### [EXTRACTED MATERIAL]

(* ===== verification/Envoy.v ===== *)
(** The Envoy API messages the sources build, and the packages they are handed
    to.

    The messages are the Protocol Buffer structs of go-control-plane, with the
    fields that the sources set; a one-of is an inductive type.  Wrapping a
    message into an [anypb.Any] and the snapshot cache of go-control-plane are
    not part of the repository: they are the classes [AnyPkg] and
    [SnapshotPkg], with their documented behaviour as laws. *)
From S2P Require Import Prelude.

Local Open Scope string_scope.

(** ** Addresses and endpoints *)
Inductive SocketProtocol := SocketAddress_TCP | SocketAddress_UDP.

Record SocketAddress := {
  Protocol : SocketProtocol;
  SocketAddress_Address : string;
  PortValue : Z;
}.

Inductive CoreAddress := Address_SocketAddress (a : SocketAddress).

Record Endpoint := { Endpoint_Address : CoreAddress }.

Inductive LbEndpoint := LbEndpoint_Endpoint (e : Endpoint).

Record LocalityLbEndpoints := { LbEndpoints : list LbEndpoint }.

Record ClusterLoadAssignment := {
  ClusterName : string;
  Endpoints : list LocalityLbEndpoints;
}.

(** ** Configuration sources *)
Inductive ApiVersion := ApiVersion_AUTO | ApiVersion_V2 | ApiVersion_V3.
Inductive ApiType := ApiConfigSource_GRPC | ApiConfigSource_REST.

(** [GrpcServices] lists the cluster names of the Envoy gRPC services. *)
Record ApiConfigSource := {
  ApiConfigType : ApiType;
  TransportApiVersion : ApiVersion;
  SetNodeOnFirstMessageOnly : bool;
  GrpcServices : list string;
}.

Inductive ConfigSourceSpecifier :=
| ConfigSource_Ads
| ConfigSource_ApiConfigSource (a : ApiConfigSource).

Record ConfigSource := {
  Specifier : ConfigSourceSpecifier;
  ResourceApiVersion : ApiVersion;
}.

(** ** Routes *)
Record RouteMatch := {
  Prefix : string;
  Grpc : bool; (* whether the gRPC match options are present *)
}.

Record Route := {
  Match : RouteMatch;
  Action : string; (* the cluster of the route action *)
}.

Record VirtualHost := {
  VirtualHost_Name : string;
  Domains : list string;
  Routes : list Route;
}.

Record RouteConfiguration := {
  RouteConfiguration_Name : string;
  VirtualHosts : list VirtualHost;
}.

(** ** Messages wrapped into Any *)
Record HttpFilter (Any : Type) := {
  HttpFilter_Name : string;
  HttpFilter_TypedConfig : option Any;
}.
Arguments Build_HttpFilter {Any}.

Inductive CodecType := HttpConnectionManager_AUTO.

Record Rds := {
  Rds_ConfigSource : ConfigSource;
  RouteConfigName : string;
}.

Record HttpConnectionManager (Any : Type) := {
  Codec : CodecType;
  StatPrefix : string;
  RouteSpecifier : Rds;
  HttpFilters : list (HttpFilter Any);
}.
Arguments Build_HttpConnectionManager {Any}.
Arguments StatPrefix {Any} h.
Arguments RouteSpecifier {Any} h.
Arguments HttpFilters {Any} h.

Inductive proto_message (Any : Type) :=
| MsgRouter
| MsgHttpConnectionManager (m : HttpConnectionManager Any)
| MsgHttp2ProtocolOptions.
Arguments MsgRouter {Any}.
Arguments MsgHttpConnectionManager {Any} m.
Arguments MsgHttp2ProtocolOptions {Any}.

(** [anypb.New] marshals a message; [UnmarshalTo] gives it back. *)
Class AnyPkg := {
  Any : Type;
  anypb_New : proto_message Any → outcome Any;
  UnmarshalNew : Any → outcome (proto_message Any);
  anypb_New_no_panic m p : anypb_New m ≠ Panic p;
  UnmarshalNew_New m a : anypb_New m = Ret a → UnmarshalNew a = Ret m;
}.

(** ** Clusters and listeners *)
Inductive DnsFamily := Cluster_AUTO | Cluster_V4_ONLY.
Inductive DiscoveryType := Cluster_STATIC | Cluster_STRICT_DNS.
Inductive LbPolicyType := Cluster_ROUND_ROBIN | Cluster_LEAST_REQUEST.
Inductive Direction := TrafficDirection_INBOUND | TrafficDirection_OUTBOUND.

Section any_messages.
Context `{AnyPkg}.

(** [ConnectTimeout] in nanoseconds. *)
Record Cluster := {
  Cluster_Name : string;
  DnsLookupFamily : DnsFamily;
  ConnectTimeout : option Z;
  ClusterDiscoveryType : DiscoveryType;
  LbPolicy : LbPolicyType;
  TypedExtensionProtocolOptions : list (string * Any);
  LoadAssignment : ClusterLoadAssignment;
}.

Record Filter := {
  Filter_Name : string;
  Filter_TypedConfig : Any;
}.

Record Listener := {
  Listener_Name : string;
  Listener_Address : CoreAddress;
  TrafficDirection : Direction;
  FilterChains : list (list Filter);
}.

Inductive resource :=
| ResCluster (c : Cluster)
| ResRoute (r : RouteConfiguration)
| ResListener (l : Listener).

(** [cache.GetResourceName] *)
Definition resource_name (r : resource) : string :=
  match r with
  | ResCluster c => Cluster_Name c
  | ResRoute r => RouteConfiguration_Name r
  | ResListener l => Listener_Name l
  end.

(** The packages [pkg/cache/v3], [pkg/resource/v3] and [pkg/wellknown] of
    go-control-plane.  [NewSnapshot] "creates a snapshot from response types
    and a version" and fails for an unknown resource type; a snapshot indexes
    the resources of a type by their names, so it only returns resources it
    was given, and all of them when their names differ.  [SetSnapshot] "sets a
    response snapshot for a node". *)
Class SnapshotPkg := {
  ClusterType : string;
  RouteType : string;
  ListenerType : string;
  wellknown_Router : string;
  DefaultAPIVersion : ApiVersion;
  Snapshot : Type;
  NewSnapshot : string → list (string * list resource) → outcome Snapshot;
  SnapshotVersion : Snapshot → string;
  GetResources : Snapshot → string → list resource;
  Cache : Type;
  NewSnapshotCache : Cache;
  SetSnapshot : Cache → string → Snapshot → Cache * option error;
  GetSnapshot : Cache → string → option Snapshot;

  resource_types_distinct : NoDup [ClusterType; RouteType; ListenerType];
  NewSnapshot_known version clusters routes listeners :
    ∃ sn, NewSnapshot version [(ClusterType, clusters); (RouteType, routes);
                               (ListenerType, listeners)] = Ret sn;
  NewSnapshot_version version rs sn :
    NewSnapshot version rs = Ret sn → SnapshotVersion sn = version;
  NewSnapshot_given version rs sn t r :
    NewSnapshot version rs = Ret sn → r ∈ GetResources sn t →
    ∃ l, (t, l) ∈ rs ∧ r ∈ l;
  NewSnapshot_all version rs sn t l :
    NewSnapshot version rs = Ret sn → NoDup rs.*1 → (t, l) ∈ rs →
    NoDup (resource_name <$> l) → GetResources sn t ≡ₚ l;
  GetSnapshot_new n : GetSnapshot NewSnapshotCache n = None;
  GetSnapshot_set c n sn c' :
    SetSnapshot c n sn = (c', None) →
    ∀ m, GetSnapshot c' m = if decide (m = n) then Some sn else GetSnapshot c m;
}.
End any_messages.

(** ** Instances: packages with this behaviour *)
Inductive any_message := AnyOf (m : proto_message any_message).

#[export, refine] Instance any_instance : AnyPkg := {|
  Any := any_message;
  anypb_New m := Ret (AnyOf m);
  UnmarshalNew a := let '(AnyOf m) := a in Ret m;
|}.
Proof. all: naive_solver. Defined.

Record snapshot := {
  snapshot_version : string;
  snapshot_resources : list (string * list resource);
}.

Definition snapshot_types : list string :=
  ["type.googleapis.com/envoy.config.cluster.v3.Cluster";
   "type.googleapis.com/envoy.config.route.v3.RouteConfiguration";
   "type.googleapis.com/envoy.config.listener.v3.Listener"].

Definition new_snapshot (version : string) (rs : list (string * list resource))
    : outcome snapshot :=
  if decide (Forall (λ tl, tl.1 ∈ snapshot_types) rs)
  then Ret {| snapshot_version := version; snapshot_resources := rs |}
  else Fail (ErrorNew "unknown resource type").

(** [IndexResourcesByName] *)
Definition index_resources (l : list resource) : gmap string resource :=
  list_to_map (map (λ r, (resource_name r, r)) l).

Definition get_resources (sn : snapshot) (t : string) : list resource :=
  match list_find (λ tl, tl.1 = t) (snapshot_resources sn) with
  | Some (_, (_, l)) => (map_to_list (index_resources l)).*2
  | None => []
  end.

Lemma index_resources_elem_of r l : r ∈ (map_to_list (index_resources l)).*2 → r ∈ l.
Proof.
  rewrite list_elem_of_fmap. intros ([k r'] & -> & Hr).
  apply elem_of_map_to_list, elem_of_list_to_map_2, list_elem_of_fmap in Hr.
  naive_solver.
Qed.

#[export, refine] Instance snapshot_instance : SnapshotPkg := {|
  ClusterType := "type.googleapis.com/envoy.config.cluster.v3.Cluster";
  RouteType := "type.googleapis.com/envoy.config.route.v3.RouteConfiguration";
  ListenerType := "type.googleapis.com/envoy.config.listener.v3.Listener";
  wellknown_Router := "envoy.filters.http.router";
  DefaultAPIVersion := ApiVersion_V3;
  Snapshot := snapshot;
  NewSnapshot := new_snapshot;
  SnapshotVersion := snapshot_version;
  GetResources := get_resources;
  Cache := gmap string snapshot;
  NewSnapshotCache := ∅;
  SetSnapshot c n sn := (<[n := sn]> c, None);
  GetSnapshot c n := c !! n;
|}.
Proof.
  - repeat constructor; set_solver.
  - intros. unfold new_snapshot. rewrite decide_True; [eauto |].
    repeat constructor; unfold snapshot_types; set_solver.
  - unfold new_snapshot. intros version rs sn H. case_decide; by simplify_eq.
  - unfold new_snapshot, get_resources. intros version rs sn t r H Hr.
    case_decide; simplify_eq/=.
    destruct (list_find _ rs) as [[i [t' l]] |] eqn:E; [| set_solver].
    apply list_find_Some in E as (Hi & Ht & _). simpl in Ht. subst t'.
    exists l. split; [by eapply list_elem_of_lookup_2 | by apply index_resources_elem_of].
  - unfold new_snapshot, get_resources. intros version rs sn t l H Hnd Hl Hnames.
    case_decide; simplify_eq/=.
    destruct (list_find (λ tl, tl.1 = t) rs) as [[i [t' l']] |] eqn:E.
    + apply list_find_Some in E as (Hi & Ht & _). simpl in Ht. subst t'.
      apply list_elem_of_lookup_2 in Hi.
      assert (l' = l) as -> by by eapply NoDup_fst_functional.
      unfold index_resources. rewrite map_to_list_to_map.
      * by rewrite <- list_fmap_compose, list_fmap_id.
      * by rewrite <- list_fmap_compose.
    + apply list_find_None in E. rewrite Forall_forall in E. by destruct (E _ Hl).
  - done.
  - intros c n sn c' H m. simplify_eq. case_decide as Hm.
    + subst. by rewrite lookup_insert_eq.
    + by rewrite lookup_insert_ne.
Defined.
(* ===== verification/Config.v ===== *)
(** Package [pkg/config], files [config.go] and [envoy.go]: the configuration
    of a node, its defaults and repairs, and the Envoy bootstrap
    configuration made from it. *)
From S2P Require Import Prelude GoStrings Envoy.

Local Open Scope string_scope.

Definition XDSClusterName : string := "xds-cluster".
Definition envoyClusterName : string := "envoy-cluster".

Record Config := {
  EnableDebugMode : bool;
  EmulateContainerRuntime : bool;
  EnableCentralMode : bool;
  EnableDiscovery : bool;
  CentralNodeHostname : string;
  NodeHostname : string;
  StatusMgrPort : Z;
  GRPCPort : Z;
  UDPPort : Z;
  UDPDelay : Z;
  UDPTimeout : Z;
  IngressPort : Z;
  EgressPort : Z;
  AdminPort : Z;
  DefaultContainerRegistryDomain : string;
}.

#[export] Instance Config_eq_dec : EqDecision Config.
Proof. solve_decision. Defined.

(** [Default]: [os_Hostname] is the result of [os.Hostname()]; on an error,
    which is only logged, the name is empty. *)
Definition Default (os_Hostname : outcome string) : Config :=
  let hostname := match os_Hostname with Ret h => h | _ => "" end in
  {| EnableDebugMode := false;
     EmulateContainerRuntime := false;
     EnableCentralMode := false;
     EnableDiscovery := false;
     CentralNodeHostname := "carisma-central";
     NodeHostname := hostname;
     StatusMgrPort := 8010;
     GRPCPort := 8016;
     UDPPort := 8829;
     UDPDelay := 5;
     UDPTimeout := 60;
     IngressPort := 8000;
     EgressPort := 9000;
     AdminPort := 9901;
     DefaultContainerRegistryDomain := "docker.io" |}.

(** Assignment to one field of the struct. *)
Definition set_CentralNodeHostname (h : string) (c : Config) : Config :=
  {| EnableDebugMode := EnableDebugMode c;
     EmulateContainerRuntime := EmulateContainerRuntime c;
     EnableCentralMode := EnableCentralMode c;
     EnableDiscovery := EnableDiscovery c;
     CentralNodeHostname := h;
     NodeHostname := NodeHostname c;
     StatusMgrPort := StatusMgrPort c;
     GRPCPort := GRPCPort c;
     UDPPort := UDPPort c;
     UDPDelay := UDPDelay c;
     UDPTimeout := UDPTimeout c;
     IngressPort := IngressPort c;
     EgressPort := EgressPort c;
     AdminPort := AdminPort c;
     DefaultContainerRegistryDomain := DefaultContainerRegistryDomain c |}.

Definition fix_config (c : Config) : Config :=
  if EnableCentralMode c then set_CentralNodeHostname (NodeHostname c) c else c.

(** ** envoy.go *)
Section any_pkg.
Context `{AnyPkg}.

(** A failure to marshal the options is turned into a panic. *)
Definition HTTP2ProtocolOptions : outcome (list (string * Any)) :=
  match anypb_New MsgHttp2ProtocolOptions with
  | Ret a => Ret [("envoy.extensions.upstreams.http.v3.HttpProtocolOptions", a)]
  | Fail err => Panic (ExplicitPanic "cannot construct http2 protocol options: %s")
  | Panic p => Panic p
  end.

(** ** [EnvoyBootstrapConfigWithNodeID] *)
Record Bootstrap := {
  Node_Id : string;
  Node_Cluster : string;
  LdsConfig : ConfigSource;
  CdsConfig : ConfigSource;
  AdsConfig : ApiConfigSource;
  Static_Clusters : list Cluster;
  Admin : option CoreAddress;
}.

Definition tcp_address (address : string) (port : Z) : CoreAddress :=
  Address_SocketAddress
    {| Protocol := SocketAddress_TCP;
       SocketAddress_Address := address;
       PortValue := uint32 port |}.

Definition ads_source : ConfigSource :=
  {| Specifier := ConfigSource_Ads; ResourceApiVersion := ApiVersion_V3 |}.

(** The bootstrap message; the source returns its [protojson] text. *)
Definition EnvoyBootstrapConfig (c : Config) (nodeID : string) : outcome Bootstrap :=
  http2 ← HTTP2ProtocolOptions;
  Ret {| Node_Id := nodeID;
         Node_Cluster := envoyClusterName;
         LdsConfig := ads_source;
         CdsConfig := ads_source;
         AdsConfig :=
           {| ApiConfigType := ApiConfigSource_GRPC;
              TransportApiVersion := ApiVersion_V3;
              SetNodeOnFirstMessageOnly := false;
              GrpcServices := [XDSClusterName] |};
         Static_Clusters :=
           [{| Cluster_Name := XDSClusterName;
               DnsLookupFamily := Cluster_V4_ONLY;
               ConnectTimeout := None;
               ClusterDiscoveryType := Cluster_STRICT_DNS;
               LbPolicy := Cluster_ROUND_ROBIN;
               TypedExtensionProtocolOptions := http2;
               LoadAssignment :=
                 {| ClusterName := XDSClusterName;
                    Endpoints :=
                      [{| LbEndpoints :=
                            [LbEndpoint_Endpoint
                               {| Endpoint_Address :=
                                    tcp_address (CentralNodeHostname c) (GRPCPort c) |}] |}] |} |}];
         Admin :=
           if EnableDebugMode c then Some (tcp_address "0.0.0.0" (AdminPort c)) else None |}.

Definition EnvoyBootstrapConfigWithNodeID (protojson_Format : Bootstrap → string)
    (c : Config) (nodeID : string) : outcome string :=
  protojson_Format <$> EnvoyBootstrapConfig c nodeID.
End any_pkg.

### [WHAT IS REQUIRED]
Set down precisely the lines above between the line holding "http2 ← HTTP2ProtocolOptions;" and the line holding "if EnableDebugMode c", inclusive, and nothing beyond them.

### [ANSWER AREA]
  http2 ← HTTP2ProtocolOptions;
  Ret {| Node_Id := nodeID;
         Node_Cluster := envoyClusterName;
         LdsConfig := ads_source;
         CdsConfig := ads_source;
         AdsConfig :=
           {| ApiConfigType := ApiConfigSource_GRPC;
              TransportApiVersion := ApiVersion_V3;
              SetNodeOnFirstMessageOnly := false;
              GrpcServices := [XDSClusterName] |};
         Static_Clusters :=
           [{| Cluster_Name := XDSClusterName;
               DnsLookupFamily := Cluster_V4_ONLY;
               ConnectTimeout := None;
               ClusterDiscoveryType := Cluster_STRICT_DNS;
               LbPolicy := Cluster_ROUND_ROBIN;
               TypedExtensionProtocolOptions := http2;
               LoadAssignment :=
                 {| ClusterName := XDSClusterName;
                    Endpoints :=
                      [{| LbEndpoints :=
                            [LbEndpoint_Endpoint
                               {| Endpoint_Address :=
                                    tcp_address (CentralNodeHostname c) (GRPCPort c) |}] |}] |} |}];
         Admin :=
           if EnableDebugMode c then Some (tcp_address "0.0.0.0" (AdminPort c)) else None |}.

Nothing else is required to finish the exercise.